What data will be worked on? Different publicly available ontologies (will initially be provided by the supervisors, but may be extended throughout the project).

What tasks will this project involve?  

Get a rough overview of the state of the art (very rough – the supervisors will provide some input for this).

Define metrics for the characterization for Semantic Web resources – from the state of the art and in discussion with the supervisors.

Implement a selection of those metrics and test them on the provided resources; ensure scalability of the implementation.

What makes this project interesting to work on?   Graphs are an increasingly important way to store highly connected data. In this project the student will get hands-on experience with graph data from different sources and how to start analyzing real world datasets without any prior knowledge about their contents.
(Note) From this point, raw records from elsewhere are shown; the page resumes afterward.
(** ** Arithmetic *)

(** The high word of a product of words that are not negative, from the halves of
    the operands, is too small by at most 2: the carries of the cross products
    and of the product of the low halves are lost. *)
Theorem high_word_bound t1 t2 : 0 <= t1 < 2 ^ 31 -> 0 <= t2 < 2 ^ 31 ->
  high_word t1 t2 <= t1 * t2 / 2 ^ 32 <= high_word t1 t2 + 2.
Proof.
  intros H1 H2. unfold high_word. change 0xffff with (Z.ones 16). rewrite !Z.land_ones, !Z.shiftr_div_pow2 by done.
  rewrite (Z.mod_small (t1 / _)), (Z.mod_small (t2 / _)) by (Z.to_euclidean_division_equations; lia).
  set (a := t1 / 2 ^ 16). set (b := t1 mod 2 ^ 16). set (c := t2 / 2 ^ 16). set (d := t2 mod 2 ^ 16).
  assert (Ha : 0 <= a < 2 ^ 15) by (unfold a; Z.to_euclidean_division_equations; lia).
  assert (Hc : 0 <= c < 2 ^ 15) by (unfold c; Z.to_euclidean_division_equations; lia).
  assert (Hb : 0 <= b < 2 ^ 16) by (apply Z.mod_pos_bound; lia). assert (Hd : 0 <= d < 2 ^ 16) by (apply Z.mod_pos_bound; lia).
  assert (E1 : t1 = 2 ^ 16 * a + b) by (apply Z.div_mod; lia). assert (E2 : t2 = 2 ^ 16 * c + d) by (apply Z.div_mod; lia).
  rewrite !(s32_small (_ * _)) by (unfold is_s32; nia). clearbody a b c d. subst t1 t2.
  assert (Had : 0 <= a * d < 2 ^ 31) by nia. assert (Hcb : 0 <= c * b < 2 ^ 31) by nia. assert (Hac : 0 <= a * c < 2 ^ 30) by nia.
  assert (Hbd : 0 <= b * d < 2 ^ 32) by nia.
  replace ((2 ^ 16 * a + b) * (2 ^ 16 * c + d)) with (2 ^ 32 * (a * c) + 2 ^ 16 * (a * d + c * b) + b * d) by ring.
  generalize dependent (a * d). generalize dependent (c * b). generalize dependent (a * c). generalize dependent (b * d). intros bd ? ac ? cb ? ad ?.
  assert (0 <= ad / 2 ^ 16 < 2 ^ 15) by (Z.to_euclidean_division_equations; lia).
  assert (0 <= cb / 2 ^ 16 < 2 ^ 15) by (Z.to_euclidean_division_equations; lia).
  rewrite !s32_small by (rewrite ?s32_small; unfold is_s32; lia). Z.to_euclidean_division_equations; lia.
Qed.

(** The bound is met. *)
Example high_word_short : high_word 0x1ffff 0x1ffff + 2 = 0x1ffff * 0x1ffff / 2 ^ 32.
Proof. reflexivity. Qed.

(** After the step for bit [k] of an index, the bits of [i] that are left have
    indices that agree with the index [L] of its highest one from bit [k] up. *)
Definition narrowed (L k : Z) (i : Z) : Prop :=
  Z.testbit (u32 i) L = true /\ forall p, 0 <= p -> Z.testbit (u32 i) p = true -> p <= L /\ p / 2 ^ k = L / 2 ^ k.

Definition selects (k mask : Z) : Prop := 0 <= mask < 2 ^ 32 /\ forall p, 0 <= p < 32 -> Z.testbit mask p = Z.testbit p k.

Lemma halve_narrows L k mask i l : 0 <= L < 32 -> 0 <= k -> selects k mask -> narrowed L (k + 1) i ->
  narrowed L k (fst (halve mask (2 ^ k) (i, l))) /\ snd (halve mask (2 ^ k) (i, l)) = l + 2 ^ k * (L / 2 ^ k mod 2).
Proof.
  intros HL Hk [Hm Hs] [Ht Hp]. assert (Hpow : 0 < 2 ^ k) by lia.
  assert (Hj : u32 (s32 (Z.land (u32 i) mask)) = Z.land (u32 i) mask).
  { rewrite u32_s32. unfold u32. rewrite <- !Z.land_ones by done. by rewrite <- !Z.land_assoc, (Z.land_comm mask), !Z.land_assoc, <- (Z.land_assoc i), Z.land_diag. }
  assert (Hbit : forall q, 0 <= q < 32 -> Z.testbit mask q = true <-> q / 2 ^ k mod 2 = 1).
  { intros q Hq. rewrite Hs, <- Z.testbit_spec' by lia. destruct (Z.testbit q k); cbn; lia. }
  assert (Hdiv : forall q, q / 2 ^ (k + 1) = q / 2 ^ k / 2) by (intros q; rewrite Z.pow_add_r, <- Z.div_div by lia; done).
  assert (Hone : forall q, q / 2 ^ k mod 2 = 0 \/ q / 2 ^ k mod 2 = 1) by (intros q; pose proof (Z.mod_pos_bound (q / 2 ^ k) 2); lia).
  assert (Hup : forall q, q <= L -> q / 2 ^ k <= L / 2 ^ k) by (intros q Hq; by apply Z.div_le_mono).
  assert (Hpos : forall q, 0 <= q -> Z.testbit (u32 i) q = true -> 0 <= q < 32) by (intros q Hq Hb; destruct (Hp q Hq Hb); lia).
  pose proof (Hbit L HL) as HbL. specialize (Hdiv L) as HdL.
  unfold halve, narrowed. destruct (Z.eqb_spec (s32 (Z.land (u32 i) mask)) 0) as [E|E]; cbn [negb fst snd].
  - assert (Hz : forall q, 0 <= q -> Z.testbit (u32 i) q = true -> q / 2 ^ k mod 2 = 0).
    { intros q Hq Hb. destruct (Hone q) as [|H1]; [done|]. apply (Hbit q) in H1; [|auto]. rewrite E in Hj. apply (f_equal (fun z => Z.testbit z q)) in Hj.
      rewrite Z.land_spec, Hb, H1 in Hj. cbn [andb] in Hj. by rewrite Z.bits_0 in Hj. }
    pose proof (Hz L ltac:(lia) Ht). split; [|lia]. split; [done|]. intros p H0 Hb. destruct (Hp p H0 Hb) as [Hle Heq]. split; [done|].
    specialize (Hz p H0 Hb). rewrite (Hdiv p), HdL in Heq. Z.to_euclidean_division_equations; lia.
  - assert (H1 : L / 2 ^ k mod 2 = 1).
    { destruct (Hone L) as [H1|]; [exfalso|done].
      assert (Hnz : Z.land (u32 i) mask <> 0) by (intros E0; apply E; by rewrite E0).
      set (p := Z.log2 (Z.land (u32 i) mask)). assert (Hb : Z.testbit (Z.land (u32 i) mask) p = true).
      { apply Z.bit_log2. assert (0 <= Z.land (u32 i) mask) by (apply Z.land_nonneg; lia). lia. }
      rewrite Z.land_spec in Hb. apply andb_prop in Hb as [Hb Hm1]. assert (H0 : 0 <= p) by apply Z.log2_nonneg.
      destruct (Hp p H0 Hb) as [Hle Heq]. apply (Hbit p (Hpos p H0 Hb)) in Hm1. specialize (Hup p Hle). rewrite (Hdiv p), HdL in Heq.
      clear - H1 Hm1 Hup Heq. Z.to_euclidean_division_equations; lia. }
    rewrite Hj. split; [|lia]. split; [by rewrite Z.land_spec, Ht, (proj2 HbL H1)|]. intros p H0 Hb.
    rewrite Z.land_spec in Hb. apply andb_prop in Hb as [Hb Hm1]. destruct (Hp p H0 Hb) as [Hle Heq]. split; [done|].
    apply (Hbit p (Hpos p H0 Hb)) in Hm1. rewrite (Hdiv p), HdL in Heq. clear - H1 Hm1 Heq. Z.to_euclidean_division_equations; lia.
Qed.

(** The number of bits of an unsigned number. *)
Definition bits (z : Z) : Z := if z =? 0 then 0 else Z.log2 (u32 z) + 1.

Lemma selects_intro k mask : 0 <= mask < 2 ^ 32 -> Forall (fun p => Z.testbit mask p = Z.testbit p k) (seqZ 0 32) -> selects k mask.
Proof. intros Hm Hf. split; [done|]. by apply below. Qed.

(** The index is known from bit [k] up. *)
Definition index_from (L k : Z) (il : Z * Z) : Prop := narrowed L k (fst il) /\ snd il = 1 + 2 ^ k * (L / 2 ^ k).

Lemma halve_index L k mask il : 0 <= L < 32 -> 0 <= k -> selects k mask -> index_from L (k + 1) il -> index_from L k (halve mask (2 ^ k) il).
Proof.
  destruct il as [i l]. intros HL Hk Hs [Hn Hl]. cbn [fst snd] in *. destruct (halve_narrows L k mask i l HL Hk Hs Hn) as [Hn' Hl'].
  split; [done|]. rewrite Hl', Hl. rewrite Z.pow_add_r, <- Z.div_div by lia. change (2 ^ 1) with 2. pose proof (Z.div_mod (L / 2 ^ k) 2). lia.
Qed.

(** [ilog2] counts the bits of its argument as an unsigned number. *)
Theorem ilog2_bits z : is_s32 z -> ilog2 z = bits z.
Proof.
  intros Hz. unfold ilog2, bits. destruct (Z.eqb_spec z 0) as [->|Hnz]; [done|].
  assert (Hu : 0 < u32 z < 2 ^ 32) by (unfold u32, is_s32 in *; Z.to_euclidean_division_equations; lia).
  set (L := Z.log2 (u32 z)). assert (HL : 0 <= L < 32) by (split; [apply Z.log2_nonneg|apply Z.log2_lt_pow2; lia]).
  assert (N5 : index_from L 5 (z, 1)).
  { split; cbn [fst snd]; [|rewrite Z.div_small by lia; done]. split; [apply Z.bit_log2; lia|]. intros p H0 Hb. assert (p <= L).
    { apply Z.le_ngt. intros Hlt. by rewrite Z.bits_above_log2 in Hb by lia. }
    split; [done|]. rewrite !Z.div_small by lia. done. }
  assert (N0 : index_from L 0 (halve 0xaaaaaaaa (2 ^ 0) (halve 0xcccccccc (2 ^ 1) (halve 0xf0f0f0f0 (2 ^ 2) (halve 0xff00ff00 (2 ^ 3) (halve 0xffff0000 (2 ^ 4) (z, 1))))))).
  { do 5 (apply halve_index; [done|lia|apply selects_intro; [lia|repeat constructor]|]). exact N5. }
  destruct N0 as [_ E]. change (2 ^ 0) with 1 in E at 2 3. rewrite Z.div_1_r in E. rewrite (Z.add_comm L). rewrite <- (Z.mul_1_l L) at 1. exact E.
Qed.

(** ** The simulated machine by its registers *)

(** A machine with the general registers [g] and the special registers [T]. *)
Definition file (m : Machine.t) (g T : list Z) : Machine.t := set_registers m (g ++ T).

(** Without a pending load. *)
Definition sim (m : Machine.t) (g : list Z) (hi lo pc npc prev bad : Z) : Machine.t := file m g [hi; lo; pc; npc; prev; 0; 0; bad].

Section registers.
Context (m : Machine.t) (g T : list Z) (Hg : length g = 32%nat).

Lemma rreg_file r v : 0 <= r < 32 -> rd g r = Ok v -> rreg (file m g T) r = Ok v.
Proof.
  intros Hr Hv. unfold rreg. cbn [file registers set_registers]. apply rd_inv in Hv as [_ Hv]. apply rd_lookup; [lia|]. by apply lookup_app_l_Some.
Qed.

Lemma wreg_file r v : 0 <= r < 32 -> wreg (file m g T) r v = Ok (file m (<[Z.to_nat r := v]> g) T).
Proof.
  intros Hr. unfold wreg. cbn [file registers set_registers]. rewrite wr_ok by (rewrite length_app; lia). cbn [mbind outcome_bind].
  rewrite insert_app_l by lia. done.
Qed.

Lemma rreg_special n v : 32 <= n -> rd T (n - 32) = Ok v -> rreg (file m g T) n = Ok v.
Proof.
  intros Hn Hv. apply rd_inv in Hv as [_ Hv]. unfold rreg. cbn [file registers set_registers]. apply rd_lookup; [lia|].
  rewrite lookup_app_r by lia. rewrite <- Hv. f_equal. lia.
Qed.

Lemma wreg_special n v T' : 32 <= n -> wr T (n - 32) v = Ok T' -> wreg (file m g T) n v = Ok (file m g T').
Proof.
  intros Hn Hv. apply wr_inv in Hv as [Hl ->]. unfold wreg. cbn [file registers set_registers].
  rewrite wr_ok by (rewrite length_app; lia). cbn [mbind outcome_bind]. do 2 f_equal. unfold file. f_equal.
  rewrite insert_app_r_alt by lia. do 2 f_equal. lia.
Qed.

End registers.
What is the expected outcome?  Contribution to software development

What infrastructure, programs and tools will be used? Can they be used remotely?   The used ontologies are publicly available in general.
For developing and running the actual analysis we will provide access to our Gitlab instance as well as our server infrastructure.
With regular meetings discussing goals, progress, and other aspects of the project, remote work will be possible.

What skills are necessary for this project?  Data analytics / statistics, Databases

Is the data open source? Yes

Interested candidates should be at Master level . Sirko Schindler  is looking for 1 visiting scientist, working on the project together with the team.